In the cold early months of 2018, as I first read The Letters of J.R.R. Tolkien (Edited by Humphrey Carpenter, Mariner Books, 2000), an odd realization formed in my spirit.
It was this: that the yet-unpublished pages of what would later become The Lord of The Rings books were actual spiritual weapons in World War II—as they were being written.
The expression of the ideas into words as ink on the page was the formation of a spiritual weapon that was vital to pushing back evil.
I had never before considered the idea or anything like it. Tolkien certainly never mentioned the idea, or even hinted at it. But as I read his correspondence—specifically letters written to his RAF-pilot son Christopher as the LOTR story was first being put to paper—I just knew that it was.
I could no more have explained how this was possible than “the man in the moon,” to quote my grandma.
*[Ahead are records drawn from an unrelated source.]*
(* ===== verification/RtlLibRss.v ===== *)
(** * The r8125 offload library: RSS redirection

    The indirection table and the registers it is stored to, four entries to a
    register; redirecting all traffic to one ring and going back. *)
From stdpp Require Import base tactics list gmap numbers.
From Stdlib Require Import ZArith Lia.
From S2P Require Import Prelude IossUtils RtlLib RtlLibSpec RtlLibInv RtlLibOps.

(** ** Packing bytes into words *)
Lemma lor_shiftl_add a b n : 0 ≤ n → 0 ≤ a < 2 ^ n → Z.lor a (Z.shiftl b n) = a + b * 2 ^ n.
Proof.
  intros Hn Ha. rewrite <- Z.shiftl_mul_pow2 by done.
  assert (Z.land a (Z.shiftl b n) = 0) as Hl.
  { apply Z.bits_inj'. intros i Hi. rewrite Z.land_spec, Z.shiftl_spec, Z.bits_0 by done.
    destruct (Z.lt_ge_cases i n).
    - rewrite (Z.testbit_neg_r b) by lia. apply andb_false_r.
    - destruct (decide (a = 0)) as [->|]; [by rewrite Z.bits_0|].
      rewrite (Z.bits_above_log2 a i); [done|lia|].
      apply Z.log2_lt_pow2; [lia|]. eapply Z.lt_le_trans; [apply Ha|]. apply Z.pow_le_mono_r; lia. }
  pose proof (Z.add_lor_land a (Z.shiftl b n)). lia.
Qed.

Definition word_of (e0 e1 e2 e3 : Z) : Z := e0 + e1 * 2 ^ 8 + e2 * 2 ^ 16 + e3 * 2 ^ 24.

(** The registers a table is stored to, latest write first. *)
Fixpoint reta_writes (tbl : list Z) (reg : Z) (h : list hw_call) : list hw_call :=
  match tbl with
  | e0 :: e1 :: e2 :: e3 :: tbl' => reta_writes tbl' (reg + 4) (RTL_W32 reg (word_of e0 e1 e2 e3) :: h)
  | _ => h
  end.

Definition byte (z : Z) : Prop := 0 ≤ z < 256.

Section rss.
Context `{NicApi}.

Lemma reta_step e i j reta (Q : unit → nic → Prop) tbl reg s :
  i `mod` 4 = j → j < 3 →
  wp (store_reta_loop tbl (i + 1) reg (Z.lor reta (u32 (Z.shiftl e (j * 8))))) Q s →
  wp (store_reta_loop (e :: tbl) i reg reta) Q s.
Proof.
  intros Hi Hj HQ. simpl. change 3 with (Z.ones 2). rewrite Z.land_ones by lia.
  change (2 ^ 2) with 4. rewrite Hi. change (Z.ones 2) with 3. destruct (Z.eqb_spec j 3); [lia|done].
Qed.

Lemma byte_shift e j : byte e → 0 ≤ j ≤ 3 → u32 (Z.shiftl e (j * 8)) = Z.shiftl e (j * 8).
Proof.
  intros He Hj. unfold u32, byte in *. rewrite Z.shiftl_mul_pow2 by lia. apply Z.mod_small.
  assert (2 ^ (j * 8) ≤ 2 ^ 24) by (apply Z.pow_le_mono_r; lia). nia.
Qed.

Lemma word_of_lor e0 e1 e2 e3 : byte e0 → byte e1 → byte e2 → byte e3 →
  Z.lor (Z.lor (Z.lor (Z.lor 0 (u32 (Z.shiftl e0 (0 * 8)))) (u32 (Z.shiftl e1 (1 * 8))))
    (u32 (Z.shiftl e2 (2 * 8)))) (u32 (Z.shiftl e3 (3 * 8))) = word_of e0 e1 e2 e3.
Proof.
  intros H0 H1 H2 H3. rewrite !byte_shift by (done || lia). rewrite Z.lor_0_l, Z.shiftl_0_r.
  unfold word_of, byte in *.
  rewrite (lor_shiftl_add e0), (lor_shiftl_add _ e2), (lor_shiftl_add _ e3) by lia. done.
Qed.

Lemma store_reta_loop_wp k tbl i reg s (Q : unit → nic → Prop) :
  length tbl = (4 * k)%nat → Forall byte tbl → i `mod` 4 = 0 →
  0 ≤ reg → reg + Z.of_nat (length tbl) < 2 ^ 16 →
  Q tt (nic_hw (reta_writes tbl reg (hw s)) s) → wp (store_reta_loop tbl i reg 0) Q s.
Proof.
  revert tbl i reg s. induction k as [|k IH]; intros tbl i reg s Hlen Hb Hi Hreg Hmax HQ.
  { destruct tbl; [|done]. simpl. apply wp_ret. simpl in HQ. by destruct s. }
  destruct tbl as [|e0 [|e1 [|e2 [|e3 tbl]]]]; [simpl in Hlen; lia..|].
  inversion_clear Hb as [|? ? B0 Hb']. inversion_clear Hb' as [|? ? B1 Hb''].
  inversion_clear Hb'' as [|? ? B2 Hb']. inversion_clear Hb' as [|? ? B3 Hb].
  simpl in Hlen, Hmax.
  apply reta_step with (j := 0); [done|lia|]. apply reta_step with (j := 1); [by rewrite Z.add_mod, Hi|lia|].
  apply reta_step with (j := 2); [by rewrite <- Z.add_assoc, Z.add_mod, Hi|lia|].
  cbn [store_reta_loop]. change 3 with (Z.ones 2). rewrite Z.land_ones by lia. change (2 ^ 2) with 4.
  replace ((i + 1 + 1 + 1) `mod` 4) with 3 by (rewrite <- !Z.add_assoc, Z.add_mod, Hi by lia; done).
  change (Z.ones 2) with 3. rewrite word_of_lor by done. simpl (3 =? 3). cbv iota.
  apply wp_bind, hwcall_wp. unfold u16. rewrite Z.mod_small by lia.
  apply IH; [lia|done|by rewrite <- !Z.add_assoc, Z.add_mod, Hi|lia|lia|exact HQ].
Qed.

(** ** Redirecting and resetting *)
Definition fill_table (f : nat → Z) (tbl : list Z) : list Z :=
  imap (λ i e, if Nat.ltb i HwSuppIndirTblEntries then f i else e) tbl.

(** What storing the table does to the hardware. *)
Definition config_calls (tbl : list Z) (h : list hw_call) : list hw_call :=
  StoreRssKey :: reta_writes (firstn HwSuppIndirTblEntries tbl) RSS_INDIRECTION_TBL_8125_V2
    (SetRssHashOpt :: h).

Definition table_ok (s : nic) : Prop :=
  (HwSuppIndirTblEntries ≤ length (rss_indir_tbl s))%nat ∧
  (∃ k, HwSuppIndirTblEntries = 4 * k)%nat ∧
  RSS_INDIRECTION_TBL_8125_V2 + Z.of_nat HwSuppIndirTblEntries < 2 ^ 16.

Lemma fill_table_length f tbl : length (fill_table f tbl) = length tbl.
Proof. apply length_imap. Qed.
Lemma fill_table_lookup f tbl i : fill_table f tbl !! i =
  (λ e, if Nat.ltb i HwSuppIndirTblEntries then f i else e) <$> tbl !! i.
Proof. apply list_lookup_imap. Qed.

Lemma fill_table_bytes f tbl : (∀ i, byte (f i)) → Forall byte (firstn HwSuppIndirTblEntries (fill_table f tbl)).
Proof.
  intros Hf. apply Forall_lookup. intros i e. rewrite lookup_take_Some, fill_table_lookup.
  intros [Hl Hi]. destruct (tbl !! i); [|done]. simpl in Hl. injection Hl as <-.
  by destruct (Nat.ltb_spec i HwSuppIndirTblEntries); [|lia].
Qed.

Lemma config_wp f s : table_ok s → (∀ i, byte (f i)) →
  wp (fill_indir f ;; _rtl8125_config_rss) (λ _ s', s' =
    nic_hw (config_calls (fill_table f (rss_indir_tbl s)) (hw s))
      (nic_indir (fill_table f (rss_indir_tbl s)) s)) s.
Proof.
  intros (Hlen & [k Hk] & Hmax) Hf. unfold fill_indir, _rtl8125_config_rss, rtl8125_store_reta.
  wp_steps. apply hwcall_wp. wp_steps. simpl. fold (fill_table f (rss_indir_tbl s)).
  assert (length (firstn HwSuppIndirTblEntries (fill_table f (rss_indir_tbl s))) =
    HwSuppIndirTblEntries) as Hl by (rewrite length_take, fill_table_length; lia).
  eapply store_reta_loop_wp with (k := k); [by rewrite Hl|by apply fill_table_bytes|done
    |done|by rewrite Hl|]. by apply hwcall_wp.
Qed.

Lemma rss_redirect_wp p r s : at_ring p r s → table_ok s →
  wp (rtl8125_rss_redirect (Some p)) (λ rc s', rc = 0 ∧
    let tbl := fill_table (λ _, u8 (r_queue_num r)) (rss_indir_tbl s) in
    s' = nic_hw (config_calls tbl (hw s)) (nic_indir tbl s)) s.
Proof.
  intros Hat Htbl. unfold rtl8125_rss_redirect. apply wp_bind. eapply get_ring_wp; [done|].
  assert (byte (u8 (r_queue_num r))) as Hb by (unfold byte, u8; apply Z.mod_pos_bound; lia).
  pose proof (config_wp (λ _, u8 (r_queue_num r)) s Htbl (λ _, Hb)) as Hc.
  rewrite wp_bind_iff in Hc. apply wp_bind. eapply wp_mono; [exact Hc|]. intros [] s1 H1.
  apply wp_bind. eapply wp_mono; [exact H1|]. intros [] s2 ->. by apply wp_ret.
Qed.

Definition default_entry (i : nat) : Z := u8 (Z.of_nat i mod Z.of_nat num_rx_rings).

Lemma rss_reset_wp s : table_ok s →
  wp rtl8125_rss_reset (λ rc s', rc = 0 ∧
    let tbl := fill_table default_entry (rss_indir_tbl s) in
    s' = nic_hw (config_calls tbl (RssKeyFill :: hw s)) (nic_indir tbl s)) s.
Proof.
  intros Htbl. unfold rtl8125_rss_reset, rtl8125_init_rss. apply wp_bind, wp_bind, wp_modify, hwcall_wp.
  assert (∀ i, byte (default_entry i)) as Hb by (intros; unfold byte, default_entry, u8; apply Z.mod_pos_bound; lia).
  pose proof (config_wp default_entry (nic_hw (RssKeyFill :: hw s) s) Htbl Hb) as Hc.
  rewrite wp_bind_iff in Hc.
  apply wp_bind. eapply wp_mono; [exact Hc|]. intros [] s2 ->. by apply wp_ret.
Qed.

(** Redirecting makes every supported entry of the indirection table, and
    every byte of the registers it is stored to, the ring's queue; resetting
    the table afterwards spreads the entries over the host's own rings again.
    Neither touches the rings or their memory. *)
Theorem rss_redirect_reset p r s : at_ring p r s → table_ok s →
  wp (rtl8125_rss_redirect (Some p))
    (λ rc s', rc = 0 ∧ (∀ d, rings_of d s' = rings_of d s) ∧ dma s' = dma s ∧
       (∀ i, (i < HwSuppIndirTblEntries)%nat → rss_indir_tbl s' !! i = Some (u8 (r_queue_num r))) ∧
       hw s' = config_calls (rss_indir_tbl s') (hw s) ∧
       wp rtl8125_rss_reset (λ rc' s'', rc' = 0 ∧ (∀ d, rings_of d s'' = rings_of d s) ∧
         (∀ i, (i < HwSuppIndirTblEntries)%nat → rss_indir_tbl s'' !! i = Some (default_entry i)) ∧
         (∀ i, (HwSuppIndirTblEntries ≤ i)%nat → rss_indir_tbl s'' !! i = rss_indir_tbl s !! i)) s') s.
Proof.
  intros Hat Htbl. eapply wp_mono; [by apply rss_redirect_wp|]. intros rc s' [-> ->].
  assert (∀ f tbl i, (HwSuppIndirTblEntries ≤ length tbl)%nat → (i < HwSuppIndirTblEntries)%nat →
    fill_table f tbl !! i = Some (f i)) as Hin.
  { intros f tbl i Hl Hi. rewrite fill_table_lookup.
    destruct (lookup_lt_is_Some_2 tbl i) as [e ->]; [lia|]. simpl.
    by destruct (Nat.ltb_spec i HwSuppIndirTblEntries); [|lia]. }
  pose proof Htbl as (Hlen & _). split_and!; try done.
  - intros i Hi. simpl. by rewrite Hin.
  - eapply wp_mono; [apply rss_reset_wp|].
    { destruct Htbl as (? & ? & ?). split_and!; [simpl; by rewrite fill_table_length|done|done]. }
    intros rc'' s'' [-> ->]. split_and!; try done.
    + intros i Hi. simpl. rewrite Hin; [done| |done]. by rewrite fill_table_length.
    + intros i Hi. simpl. rewrite !fill_table_lookup. destruct (rss_indir_tbl s !! i); [|done].
      simpl. by destruct (Nat.ltb_spec i HwSuppIndirTblEntries); [lia|].
Qed.
End rss.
At the time, I mentioned this to only one person. She said that when I told her, a shiver went through her. I knew how she felt. It was odd to have this piece of information. I didn’t really know what to do with it. But since then I’ve learned that it’s the other way around with truth: I don’t necessarily always have do something with it; truth does something with me. What I believe forms me, shapes me, guides me.
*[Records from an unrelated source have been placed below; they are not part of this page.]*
(* ===== verification/RtlExamples.v ===== *)
(** * The r8125 offload library: a device

    An RTL8125B as the driver finds it: one ring of each direction to lend,
    128 indirection entries, an MSI-X table that behaves as memory; and the
    theorems of the library on it. *)
From stdpp Require Import base tactics sets list gmap numbers.
From Stdlib Require Import ZArith Lia.
From S2P Require Import Prelude IossUtils RtlLib RtlLibSpec RtlLibInv RtlLibOps RtlLibRss RtlLibThms.

Fixpoint msix_mem (h : list hw_call) (reg : Z) : Z :=
  match h with
  | [] => 0
  | EriWrite reg' v :: h' => if reg =? reg' then u32 v else msix_mem h' reg
  | _ :: h' => msix_mem h' reg
  end.

#[export] Instance rtl8125b : NicApi := {|
  num_tx_rings := 1; num_rx_rings := 1; HwSuppNumTxQueues := 2; HwSuppNumRxQueues := 2;
  RxDescLength := 32; HwSuppIndirTblEntries := 128; netif_running := true;
  dma_of := λ a, a + 2 ^ 32; eri_read := msix_mem |}.

Definition no_event : rtl8125_event := RtlEvent 0 0 false false 0 0.
Definition idle_ring (d : ioss_channel_dir) (q : Z) : rtl8125_ring :=
  RtlRing false false d q 0 0 0 0 0 0 None false no_event.
Definition fresh_nic : nic :=
  Nic [idle_ring IOSS_CH_DIR_TX 0; idle_ring IOSS_CH_DIR_TX 1]
      [idle_ring IOSS_CH_DIR_RX 0; idle_ring IOSS_CH_DIR_RX 1]
      ∅ ∅ 4096 [] (replicate 128 0) [] [].

(** The position of a ring in the two lists of two. *)
Lemma two_at (a b : rtl8125_ring) i r : [a; b] !! i = Some r → i = 0%nat ∧ r = a ∨ i = 1%nat ∧ r = b.
Proof. destruct i as [|[|i]]; simpl; intros [= <-]; auto. Qed.

Lemma fresh_nic_ok : lib_ok fresh_nic.
Proof.
  unfold lib_ok, at_ring. split_and!.
  - done.
  - intros a _. unfold desc_lens. simpl. by rewrite fmap_empty, !lookup_empty.
  - intros []; simpl; lia.
  - intros [] i r Hr; simpl in Hr; apply two_at in Hr as [[-> ->]|[-> ->]]; done.
  - intros [[] i] r p' r' Hr _ Ha; simpl in Hr; apply two_at in Hr as [[_ ->]|[_ ->]]; done.
Qed.

Lemma fresh_free d : first_free d 1 (idle_ring d 1) fresh_nic.
Proof. unfold first_free, at_ring. split_and!; destruct d; (done || (simpl; lia) || (simpl; intros; lia)). Qed.

Lemma fresh_table : table_ok fresh_nic.
Proof. unfold table_ok. split_and!; [simpl; lia|by exists 32%nat|done]. Qed.

Lemma msix_mem_range h reg : 0 ≤ msix_mem h reg < 2 ^ 32.
Proof.
  induction h as [|[] h IH]; simpl; try done. destruct (_ =? _); [|done]. apply Z.mod_pos_bound. lia.
Qed.
Lemma msix_is_memory : eri_memory.
Proof.
  split; [apply msix_mem_range|]. intros h reg v reg' Hv. simpl.
  destruct (reg' =? reg); [|done]. unfold u32. by apply Z.mod_small.
Qed.

(** ** The theorems applied *)
Lemma request_ring_runs :
  wp (rtl8125_request_ring 4 2048 IOSS_CH_DIR_RX RTL8125_CONTIG_BUFS false)
    (λ ring s', ring = Some (RingPtr IOSS_CH_DIR_RX 1) ∧
       desc_mem s' !! 4096 = Some (ring_descs IOSS_CH_DIR_RX 4 2048 (4224 + 2 ^ 32))) fresh_nic.
Proof. vm_compute. done. Qed.

Lemma request_ring_spec_witness :
  wp (rtl8125_request_ring 1024 2048 IOSS_CH_DIR_TX RTL8125_CONTIG_BUFS false)
    (λ ring s', ring = Some (RingPtr IOSS_CH_DIR_TX 1) ∧ lib_ok s') fresh_nic.
Proof.
  eapply wp_mono.
  - apply (request_ring_spec IOSS_CH_DIR_TX 1 (idle_ring IOSS_CH_DIR_TX 1) 1024 2048 fresh_nic);
      [apply fresh_nic_ok|apply fresh_free|reflexivity|lia].
  - intros ring s' (-> & Hok & _). split; [reflexivity|exact Hok].
Defined.

Lemma request_release_roundtrip_witness :
  wp (let* ring := rtl8125_request_ring 1024 2048 IOSS_CH_DIR_RX RTL8125_CONTIG_BUFS false in
      rtl8125_release_ring ring) (λ _ s', dma s' = ∅ ∧ desc_mem s' = ∅) fresh_nic.
Proof.
  eapply wp_mono.
  - apply (request_release_roundtrip IOSS_CH_DIR_RX 1 (idle_ring IOSS_CH_DIR_RX 1) 1024 2048 fresh_nic);
      [apply fresh_nic_ok|apply fresh_free|reflexivity|lia].
  - intros [] s' (E1 & E2 & _). split; [exact E1|exact E2].
Defined.

(** The buffer block of the first request cannot be had. *)
Lemma request_ring_failure_undefined_witness :
  rtl8125_request_ring 1024 2048 IOSS_CH_DIR_RX RTL8125_CONTIG_BUFS false
    (nic_faults [0; 0; ENOMEM] fresh_nic) = None.
Proof.
  apply (proj2 (request_ring_failure_undefined IOSS_CH_DIR_RX 1024 2048
    (nic_faults [0; 0; ENOMEM] fresh_nic) ltac:(lia))
    1%nat (idle_ring IOSS_CH_DIR_RX 1) 2%nat ENOMEM []);
    [apply fresh_free|reflexivity|reflexivity|lia|discriminate|reflexivity].
Defined.

Lemma lib_op_preserves_witness :
  op_ok (OpRequest IOSS_CH_DIR_RX 1024 2048) fresh_nic ∧
  wp (run_op (OpRequest IOSS_CH_DIR_RX 1024 2048)) (λ _ s', lib_ok s' ∧ faults s' = []) fresh_nic.
Proof.
  assert (op_ok (OpRequest IOSS_CH_DIR_RX 1024 2048) fresh_nic) as Hop.
  { split; [lia|]. exists 1%nat, (idle_ring IOSS_CH_DIR_RX 1). apply fresh_free. }
  split; [exact Hop|]. apply (lib_op_preserves (OpRequest IOSS_CH_DIR_RX 1024 2048) fresh_nic);
    [apply fresh_nic_ok|reflexivity|exact Hop].
Defined.

(** The transmit ring's entry, doorbell 0x1_2345_6788. *)
Lemma msix_roundtrip_witness :
  wp (rtl8125_request_event (Some (RingPtr IOSS_CH_DIR_TX 1)) MSIX_event_type 0x123456788 7)
    (λ rc s1, rc = 0 ∧ msix_mem (hw s1) 288 = 0x23456788) fresh_nic.
Proof.
  eapply wp_mono.
  - apply (msix_roundtrip (RingPtr IOSS_CH_DIR_TX 1) (idle_ring IOSS_CH_DIR_TX 1) 0x123456788 7 fresh_nic);
      [apply msix_is_memory|reflexivity|reflexivity].
  - intros rc s1 (-> & E & _). split; [reflexivity|exact E].
Defined.

Lemma rss_redirect_reset_witness :
  wp (rtl8125_rss_redirect (Some (RingPtr IOSS_CH_DIR_RX 1)))
    (λ rc s', rc = 0 ∧ rss_indir_tbl s' !! 5%nat = Some 1) fresh_nic.
Proof.
  eapply wp_mono.
  - apply (rss_redirect_reset (RingPtr IOSS_CH_DIR_RX 1) (idle_ring IOSS_CH_DIR_RX 1) fresh_nic);
      [reflexivity|apply fresh_table].
  - intros rc s' (-> & _ & _ & Ht & _). split; [reflexivity|]. apply (Ht 5%nat). simpl. lia.
Defined.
In this case, this truth—literature as a spiritual weapon—sat in the ground inside me, doing what seeds do in the dark, until I recently read The Power That Changes the World by Bill Johnson (Chosen Books, 2015).
I listened to the audio book as I steamed fresh greens in the kitchen on a hot summer day not very long ago. And I knew that I was hearing the next part of a message that had first come to me early last year, when it was 70 degrees colder outside and my spirit was a year-and-a-half younger in a million ways.
“Creativity is not a luxury item in the kingdom,” the narrator’s voice declared with finality. “It is essential. It is portrayed as a spiritual weapon of war in Zechariah 1:18-21.”
Writing as communication with God—as my spirit’s communication with God, and to hear from God: Yes, I knew about that. Writing as communication with myself—to understand experience, to give my spirit an opportunity to speak with my mind: I knew about that. Writing to communicate with others: Of course. But now Johnson was saying what I had only ever said aloud to one other person: Writing as a spiritual weapon of war.
Johnson went on to explain his interpretation of the Zechariah 1 passage. “The four horns are spiritual powers set on destroying the people of God. God’s answer to that is really quite surprising: he sent craftsmen. These craftsmen were the artistic ones. The creative ones who helped design and define the nature of the world their city was to enjoy. Not since God had sent a choir out in front of an army going to war had he done something so unreasonable. Or so it might seem to those who don’t understand wisdom and realize that its root system is in another world.”
I drank in the words. I listened twice. I listened again, with pen in hand.
“Offering God our labors draws him into an environment in unusually powerful ways,” Johnson wrote. “Work can become an offering that he inhabits. …God uses our natural tools of labor and makes them eternally effective by turning them into weapons of spiritual warfare.”
“Done with excellence, our creative expressions benefit spiritual warfare.”
– Bill Johnson, The Power That Changes the World
“God allows our sanctified labors to become supernaturally effective in destroying the purposes and works of the powers of darkness.”
Every word of it resonated with truth. My spirit and the Spirit of God confirmed that it was not only true generally, but it was true specifically. It was true for me.
I may not know precisely why I am led to write what I write. But I find that I no longer suspect that I might be generally flinging ideas into a shapeless and nameless sea of books and blogs and correspondence. I am sure now that these words are spiritual forces, formed to push back spiritual darkness, and empowered to expand the kingdom of God on earth—in the hearts and spirits of specific individuals.